Le 8 juin 1977, la Conférence diplomatique sur la réaffirmation et le développement du droit international humanitaire applicable dans les conflits armés (Genève 1974-1977) adoptait deux Protocoles additionnels aux Conventions de Genève du 12 août 1949 relatifs à la protection des victimes de la guerre. Le premier protocole donne une première définition du « mercenaire » en droit international.
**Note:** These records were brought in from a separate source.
(* ===== verification/Canvas.v ===== *)
(** * The drawing surface the label code draws on

    The canvas is an external collaborator (spec section 6).  What the
    label code needs of it is stated as the class [DrawingSurface]: a
    text measurement, non-negative, that depends on the font string and
    the text.  Everything the code does to the context is recorded as a
    list of [ctx_call]s, so that a theorem about a draw routine is a
    theorem about the calls it makes, in order; [FillTextNaN] is a
    [fillText] whose [x] coordinate is [NaN].

    Also here: the font descriptor, the normalisation of a text given as
    a string or an array of strings ([isArray(text) ? text : [text]]),
    the JavaScript remainder [%] on reals, and the width cache shared by
    both label implementations (a map from font string to a map from
    line to measured width) with its consistency invariant. *)

From S2P Require Import Prelude.
From Stdlib Require Import Reals Lra.

Local Open Scope R_scope.

Class DrawingSurface := {
  measureText : string -> string -> R;
  measureText_nonneg : forall font text, 0 <= measureText font text
}.

Record font := mkFont {
  font_string : string;
  font_lineHeight : R
}.

(** The calls a draw routine makes on [CanvasRenderingContext2D]. *)
Inductive ctx_call :=
| Save
| Restore
| Translate (x y : R)
| Rotate (rad : R)
| SetFont (f : string)
| SetFillStyle (c : string)
| SetTextBaseline (b : string)
| SetTextAlign (a : string)
| SetShadowBlur (v : R)
| SetShadowColor (c : string)
| FillText (t : string) (x y : R)
| FillTextNaN (t : string) (y : R).   (* [fillText(t, NaN, y)] *)

Definition is_save (c : ctx_call) : bool := match c with Save => true | _ => false end.
Definition is_restore (c : ctx_call) : bool := match c with Restore => true | _ => false end.

Definition fill_texts (calls : list ctx_call) : list (string * R * R) :=
  omap (fun c => match c with FillText t x y => Some (t, x, y) | _ => None end) calls.

(** A text option: one string or an array of lines. *)
Inductive text_value :=
| TextLine (s : string)
| TextLines (ls : list string).

Definition text_lines (t : text_value) : list string :=
  match t with TextLine s => [s] | TextLines ls => ls end.

(** [x % y] on numbers: the remainder of the truncated quotient. *)
Definition Rtrunc (r : R) : Z :=
  if Rle_dec 0 r then Int_part r else (- Int_part (- r))%Z.

Definition js_rem (x y : R) : R := x - y * IZR (Rtrunc (x / y)).

(** Within one period of the divisor the remainder is the dividend. *)
Lemma js_rem_small x y : 0 < y -> - y < x < y -> js_rem x y = x.
Proof.
  intros Hy Hx. unfold js_rem, Rtrunc.
  assert (Hq : - 1 < x / y < 1).
  { split; apply (Rmult_lt_reg_r y); try lra; unfold Rdiv;
      rewrite ?Rmult_assoc, ?Rinv_l by lra; lra. }
  destruct (Rle_dec 0 (x / y)).
  - rewrite <- (Int_part_spec (x / y) 0) by (simpl; lra). simpl. ring.
  - rewrite <- (Int_part_spec (- (x / y)) 0) by (simpl; lra). rewrite Z.opp_0. ring.
Qed.

(** [Math.max] folded over the widths of the lines, from 0. *)
Definition max_width (ws : list R) : R := fold_left Rmax ws 0.

Lemma fold_left_Rmax_ge (ws : list R) (m : R) : m <= fold_left Rmax ws m.
Proof.
  revert m. induction ws as [|w ws IH]; intros m; simpl; [lra|].
  eapply Rle_trans; [apply Rmax_l|apply IH].
Qed.

Lemma max_width_nonneg ws : 0 <= max_width ws.
Proof. apply fold_left_Rmax_ge. Qed.

(** The width cache per font string, then per line. *)
Abbreviation width_cache := (gmap string (gmap string R)).

Section Cache.
Context `{DrawingSurface}.

(** Every cached width is the measurement of its line in its font. *)
Definition cache_ok (c : width_cache) : Prop :=
  forall f fc t w, c !! f = Some fc -> fc !! t = Some w -> w = measureText f t.

Definition font_cache_ok (f : string) (fc : gmap string R) : Prop :=
  forall t w, fc !! t = Some w -> w = measureText f t.

(** The empty cache the module starts with. *)
Lemma cache_ok_empty : cache_ok ∅.
Proof. intros f fc t w. by rewrite lookup_empty. Qed.

Lemma cache_ok_font c f :
  cache_ok c -> font_cache_ok f (default ∅ (c !! f)).
Proof.
  intros Hc t w. destruct (c !! f) as [fc|] eqn:Hf; simpl.
  - by apply Hc.
  - by rewrite lookup_empty.
Qed.

Lemma cache_ok_insert c f fc :
  cache_ok c -> font_cache_ok f fc -> cache_ok (<[f := fc]> c).
Proof.
  intros Hc Hfc f' fc' t w. rewrite lookup_insert. case_decide as Heq.
  - intros [=<-]. subst. apply Hfc.
  - apply Hc.
Qed.

Lemma font_cache_ok_insert f fc t :
  font_cache_ok f fc -> font_cache_ok f (<[t := measureText f t]> fc).
Proof.
  intros Hfc t' w. rewrite lookup_insert. case_decide; [intros [=<-]; by subst|].
  apply Hfc.
Qed.
End Cache.

#[export] Hint Resolve cache_ok_empty cache_ok_font cache_ok_insert font_cache_ok_insert : chartjs.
A l'article 47, §2, il circonscrit le soldat de fortune autour de six critères cumulatifs. « Le terme `mercenaire' s'entend de toute personne :

a) qui est spécialement recrutée dans le pays ou à l'étranger pour combattre dans un conflit armé ;

b) qui en fait prend une part directe aux hostilités ;

c) qui prend part aux hostilités essentiellement en vue d'obtenir un avantage personnel et à laquelle est effectivement promise, par une Partie au conflit ou en son nom, une rémunération matérielle nettement supérieure à celle qui est promise ou payée à des combattants ayant un rang et une fonction analogues dans les forces armées de cette Partie;

d) qui n'est ni ressortissant d'une Partie au conflit, ni résident du territoire contrôlé par une Partie au conflit;

e) qui n'est pas membre des forces armées d'une Partie au conflit ; et

f) qui n'a pas été envoyée par un Etat autre qu'une Partie au conflit en mission officielle en tant que membre des forces armées dudit Etat.43 »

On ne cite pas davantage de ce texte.